_Exercise objective_.
Scan the listing below for the word "assert", then copy each line that has it.

_Data provided_.

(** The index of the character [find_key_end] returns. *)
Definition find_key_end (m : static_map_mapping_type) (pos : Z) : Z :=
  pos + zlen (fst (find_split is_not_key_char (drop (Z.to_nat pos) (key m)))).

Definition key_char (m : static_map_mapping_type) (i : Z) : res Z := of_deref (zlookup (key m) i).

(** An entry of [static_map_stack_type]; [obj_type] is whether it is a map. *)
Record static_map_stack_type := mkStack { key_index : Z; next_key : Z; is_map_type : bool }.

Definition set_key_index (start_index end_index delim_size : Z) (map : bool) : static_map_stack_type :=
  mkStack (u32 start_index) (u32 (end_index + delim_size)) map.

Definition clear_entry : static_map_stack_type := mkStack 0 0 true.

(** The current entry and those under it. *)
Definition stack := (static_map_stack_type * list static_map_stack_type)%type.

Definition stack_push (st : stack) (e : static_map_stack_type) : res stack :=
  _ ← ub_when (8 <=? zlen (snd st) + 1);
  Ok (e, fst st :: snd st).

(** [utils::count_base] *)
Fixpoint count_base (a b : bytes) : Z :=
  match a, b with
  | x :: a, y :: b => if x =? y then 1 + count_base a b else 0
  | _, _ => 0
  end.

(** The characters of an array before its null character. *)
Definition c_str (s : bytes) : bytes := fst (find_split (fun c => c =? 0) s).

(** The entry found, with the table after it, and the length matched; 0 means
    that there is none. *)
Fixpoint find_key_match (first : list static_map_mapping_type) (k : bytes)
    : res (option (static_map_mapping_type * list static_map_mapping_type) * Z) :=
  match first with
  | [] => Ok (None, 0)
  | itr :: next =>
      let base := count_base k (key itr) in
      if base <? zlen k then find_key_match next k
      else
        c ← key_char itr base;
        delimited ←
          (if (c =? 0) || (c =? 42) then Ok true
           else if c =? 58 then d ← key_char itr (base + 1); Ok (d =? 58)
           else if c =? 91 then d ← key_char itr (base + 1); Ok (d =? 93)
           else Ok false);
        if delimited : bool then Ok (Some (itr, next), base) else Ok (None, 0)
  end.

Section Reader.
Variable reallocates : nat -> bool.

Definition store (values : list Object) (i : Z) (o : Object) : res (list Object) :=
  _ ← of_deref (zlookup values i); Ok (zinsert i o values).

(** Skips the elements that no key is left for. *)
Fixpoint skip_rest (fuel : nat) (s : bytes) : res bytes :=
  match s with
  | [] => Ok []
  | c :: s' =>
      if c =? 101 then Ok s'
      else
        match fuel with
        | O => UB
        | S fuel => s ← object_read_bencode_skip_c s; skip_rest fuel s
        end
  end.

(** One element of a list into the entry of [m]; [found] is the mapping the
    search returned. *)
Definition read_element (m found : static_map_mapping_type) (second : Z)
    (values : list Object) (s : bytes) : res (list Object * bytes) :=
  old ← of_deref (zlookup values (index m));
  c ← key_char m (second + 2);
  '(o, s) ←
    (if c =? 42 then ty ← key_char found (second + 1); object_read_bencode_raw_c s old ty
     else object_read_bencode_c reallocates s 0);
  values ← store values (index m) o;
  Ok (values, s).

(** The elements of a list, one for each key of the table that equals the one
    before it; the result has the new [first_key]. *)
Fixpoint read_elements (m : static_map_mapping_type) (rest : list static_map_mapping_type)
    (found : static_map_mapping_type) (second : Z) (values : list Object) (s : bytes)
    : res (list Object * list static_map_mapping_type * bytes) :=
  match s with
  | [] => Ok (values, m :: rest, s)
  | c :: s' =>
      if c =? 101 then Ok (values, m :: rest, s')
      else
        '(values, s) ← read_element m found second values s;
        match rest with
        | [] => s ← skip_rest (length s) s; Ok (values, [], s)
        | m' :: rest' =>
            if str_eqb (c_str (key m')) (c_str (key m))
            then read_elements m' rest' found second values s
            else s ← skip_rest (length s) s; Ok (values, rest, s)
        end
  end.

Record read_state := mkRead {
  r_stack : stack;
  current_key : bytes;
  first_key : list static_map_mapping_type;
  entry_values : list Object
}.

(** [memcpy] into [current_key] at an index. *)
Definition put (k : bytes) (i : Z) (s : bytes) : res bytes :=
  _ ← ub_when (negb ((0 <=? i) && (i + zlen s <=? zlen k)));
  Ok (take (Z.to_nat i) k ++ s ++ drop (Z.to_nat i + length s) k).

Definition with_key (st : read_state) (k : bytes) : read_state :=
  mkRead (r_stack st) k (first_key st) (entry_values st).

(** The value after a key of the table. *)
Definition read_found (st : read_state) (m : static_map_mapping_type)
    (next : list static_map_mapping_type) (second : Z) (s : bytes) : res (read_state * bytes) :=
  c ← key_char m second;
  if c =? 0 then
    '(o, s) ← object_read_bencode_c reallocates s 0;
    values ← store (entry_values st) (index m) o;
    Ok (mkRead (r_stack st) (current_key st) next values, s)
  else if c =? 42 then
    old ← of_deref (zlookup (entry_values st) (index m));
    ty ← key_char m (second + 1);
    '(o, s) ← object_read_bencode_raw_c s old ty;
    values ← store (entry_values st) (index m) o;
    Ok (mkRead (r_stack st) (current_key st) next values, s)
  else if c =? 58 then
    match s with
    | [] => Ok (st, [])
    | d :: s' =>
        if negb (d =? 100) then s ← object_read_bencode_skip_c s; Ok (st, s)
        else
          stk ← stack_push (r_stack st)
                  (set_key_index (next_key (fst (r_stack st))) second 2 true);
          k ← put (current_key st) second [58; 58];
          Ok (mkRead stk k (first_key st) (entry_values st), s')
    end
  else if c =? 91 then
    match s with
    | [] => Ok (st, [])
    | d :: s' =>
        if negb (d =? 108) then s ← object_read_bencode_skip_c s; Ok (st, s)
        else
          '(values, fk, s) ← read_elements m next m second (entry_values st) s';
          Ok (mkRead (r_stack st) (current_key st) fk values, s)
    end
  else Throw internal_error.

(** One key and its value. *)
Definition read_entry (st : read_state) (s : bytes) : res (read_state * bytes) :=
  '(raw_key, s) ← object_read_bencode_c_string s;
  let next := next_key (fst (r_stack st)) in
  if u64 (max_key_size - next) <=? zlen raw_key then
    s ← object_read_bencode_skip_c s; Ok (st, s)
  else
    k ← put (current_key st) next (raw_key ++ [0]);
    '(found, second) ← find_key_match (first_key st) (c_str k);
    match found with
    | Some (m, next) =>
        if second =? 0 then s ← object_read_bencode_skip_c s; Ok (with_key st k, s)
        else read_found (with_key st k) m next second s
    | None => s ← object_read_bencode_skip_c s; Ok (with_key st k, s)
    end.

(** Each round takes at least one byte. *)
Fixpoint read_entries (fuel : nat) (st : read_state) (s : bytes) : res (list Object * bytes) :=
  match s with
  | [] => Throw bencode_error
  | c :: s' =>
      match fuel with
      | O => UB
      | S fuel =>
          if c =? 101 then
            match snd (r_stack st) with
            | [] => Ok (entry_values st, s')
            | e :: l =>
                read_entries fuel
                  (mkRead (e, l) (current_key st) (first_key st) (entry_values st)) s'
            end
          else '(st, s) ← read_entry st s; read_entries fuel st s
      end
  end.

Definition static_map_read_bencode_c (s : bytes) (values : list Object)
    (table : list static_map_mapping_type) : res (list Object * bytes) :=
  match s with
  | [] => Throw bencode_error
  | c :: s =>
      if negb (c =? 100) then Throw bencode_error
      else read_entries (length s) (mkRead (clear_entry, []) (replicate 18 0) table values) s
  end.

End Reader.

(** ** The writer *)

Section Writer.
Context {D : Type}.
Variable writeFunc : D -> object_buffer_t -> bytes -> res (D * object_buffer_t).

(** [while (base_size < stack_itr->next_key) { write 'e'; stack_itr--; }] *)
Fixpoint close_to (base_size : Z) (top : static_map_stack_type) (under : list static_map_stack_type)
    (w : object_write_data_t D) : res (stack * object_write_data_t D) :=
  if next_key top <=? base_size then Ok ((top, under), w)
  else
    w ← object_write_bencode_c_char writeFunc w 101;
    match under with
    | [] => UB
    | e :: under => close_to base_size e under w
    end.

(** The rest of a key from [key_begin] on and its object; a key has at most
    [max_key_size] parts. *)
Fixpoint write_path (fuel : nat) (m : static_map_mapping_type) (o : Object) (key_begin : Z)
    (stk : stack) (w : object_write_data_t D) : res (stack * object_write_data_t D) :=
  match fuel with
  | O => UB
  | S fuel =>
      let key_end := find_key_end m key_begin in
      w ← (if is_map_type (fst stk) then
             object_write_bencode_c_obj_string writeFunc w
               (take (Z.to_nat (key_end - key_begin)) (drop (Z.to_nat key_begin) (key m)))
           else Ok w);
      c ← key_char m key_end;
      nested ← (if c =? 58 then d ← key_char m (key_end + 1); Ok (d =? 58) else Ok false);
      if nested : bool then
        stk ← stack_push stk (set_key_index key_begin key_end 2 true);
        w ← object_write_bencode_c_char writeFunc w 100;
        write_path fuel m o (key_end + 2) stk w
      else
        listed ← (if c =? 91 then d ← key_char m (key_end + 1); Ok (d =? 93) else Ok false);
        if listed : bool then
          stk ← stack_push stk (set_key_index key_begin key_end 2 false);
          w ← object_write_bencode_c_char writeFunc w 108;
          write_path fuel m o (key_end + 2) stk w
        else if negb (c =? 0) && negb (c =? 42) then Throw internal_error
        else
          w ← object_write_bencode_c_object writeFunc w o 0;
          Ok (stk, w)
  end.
==
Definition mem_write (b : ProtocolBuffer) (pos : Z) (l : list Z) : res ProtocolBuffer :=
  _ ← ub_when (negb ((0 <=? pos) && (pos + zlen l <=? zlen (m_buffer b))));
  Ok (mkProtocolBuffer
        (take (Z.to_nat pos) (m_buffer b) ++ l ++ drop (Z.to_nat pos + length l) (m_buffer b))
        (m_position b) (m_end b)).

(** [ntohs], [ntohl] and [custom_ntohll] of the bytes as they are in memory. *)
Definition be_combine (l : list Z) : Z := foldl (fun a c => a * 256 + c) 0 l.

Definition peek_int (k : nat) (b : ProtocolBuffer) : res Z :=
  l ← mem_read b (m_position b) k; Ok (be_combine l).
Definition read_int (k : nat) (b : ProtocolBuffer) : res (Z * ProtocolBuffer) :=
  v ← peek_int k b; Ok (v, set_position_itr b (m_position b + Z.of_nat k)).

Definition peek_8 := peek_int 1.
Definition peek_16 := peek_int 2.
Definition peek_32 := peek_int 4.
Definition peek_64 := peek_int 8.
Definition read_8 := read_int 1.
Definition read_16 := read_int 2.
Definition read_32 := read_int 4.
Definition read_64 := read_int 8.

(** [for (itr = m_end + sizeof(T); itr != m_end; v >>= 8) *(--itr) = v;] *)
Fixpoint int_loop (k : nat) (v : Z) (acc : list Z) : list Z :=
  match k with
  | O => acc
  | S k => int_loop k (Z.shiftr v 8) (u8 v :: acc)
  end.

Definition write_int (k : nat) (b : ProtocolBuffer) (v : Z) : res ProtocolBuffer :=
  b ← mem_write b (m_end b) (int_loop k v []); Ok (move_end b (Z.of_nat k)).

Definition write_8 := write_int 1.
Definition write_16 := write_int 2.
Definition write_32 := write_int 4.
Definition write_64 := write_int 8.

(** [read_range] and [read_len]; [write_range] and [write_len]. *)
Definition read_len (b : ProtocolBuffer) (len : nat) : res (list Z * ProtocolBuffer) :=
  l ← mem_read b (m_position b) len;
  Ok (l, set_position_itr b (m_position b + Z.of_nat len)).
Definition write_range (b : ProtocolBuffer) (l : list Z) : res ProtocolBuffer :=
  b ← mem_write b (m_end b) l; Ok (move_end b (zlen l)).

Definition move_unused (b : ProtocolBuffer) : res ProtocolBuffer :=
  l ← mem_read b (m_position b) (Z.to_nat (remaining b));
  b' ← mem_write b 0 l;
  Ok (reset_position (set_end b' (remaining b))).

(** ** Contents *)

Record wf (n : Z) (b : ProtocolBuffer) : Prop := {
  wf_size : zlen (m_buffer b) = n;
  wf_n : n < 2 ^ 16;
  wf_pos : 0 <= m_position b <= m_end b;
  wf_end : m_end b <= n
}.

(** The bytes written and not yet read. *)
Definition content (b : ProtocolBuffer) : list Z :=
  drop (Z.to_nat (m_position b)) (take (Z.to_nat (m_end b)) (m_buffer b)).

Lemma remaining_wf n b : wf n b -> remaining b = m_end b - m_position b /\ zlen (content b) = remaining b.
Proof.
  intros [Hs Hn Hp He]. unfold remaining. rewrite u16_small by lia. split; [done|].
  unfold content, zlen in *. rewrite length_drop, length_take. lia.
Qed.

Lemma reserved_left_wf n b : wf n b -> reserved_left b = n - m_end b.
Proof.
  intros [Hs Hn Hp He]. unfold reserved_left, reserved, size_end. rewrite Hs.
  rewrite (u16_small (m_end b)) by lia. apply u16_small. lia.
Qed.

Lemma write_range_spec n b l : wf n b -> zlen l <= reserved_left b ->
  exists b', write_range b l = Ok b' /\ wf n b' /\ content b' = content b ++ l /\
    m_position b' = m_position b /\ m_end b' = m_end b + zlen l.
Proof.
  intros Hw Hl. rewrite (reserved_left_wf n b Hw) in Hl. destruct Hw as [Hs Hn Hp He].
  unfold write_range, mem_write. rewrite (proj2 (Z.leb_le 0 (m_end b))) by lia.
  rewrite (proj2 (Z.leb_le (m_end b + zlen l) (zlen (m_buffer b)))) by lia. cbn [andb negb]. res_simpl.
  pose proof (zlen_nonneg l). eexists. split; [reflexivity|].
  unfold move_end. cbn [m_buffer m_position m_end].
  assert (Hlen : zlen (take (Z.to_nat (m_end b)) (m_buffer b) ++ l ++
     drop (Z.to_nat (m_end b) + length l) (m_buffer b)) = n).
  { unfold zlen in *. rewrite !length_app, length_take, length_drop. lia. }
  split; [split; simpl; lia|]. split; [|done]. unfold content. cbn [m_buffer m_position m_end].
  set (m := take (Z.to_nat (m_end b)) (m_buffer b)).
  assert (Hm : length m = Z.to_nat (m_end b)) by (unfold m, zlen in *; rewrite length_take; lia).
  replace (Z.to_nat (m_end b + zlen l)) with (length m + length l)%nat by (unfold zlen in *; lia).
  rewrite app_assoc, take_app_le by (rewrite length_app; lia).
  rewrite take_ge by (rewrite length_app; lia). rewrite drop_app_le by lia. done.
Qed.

_Response to the exercise_.
  assert (Hlen : zlen (take (Z.to_nat (m_end b)) (m_buffer b) ++ l ++
  assert (Hm : length m = Z.to_nat (m_end b)) by (unfold m, zlen in *; rewrite length_take; lia).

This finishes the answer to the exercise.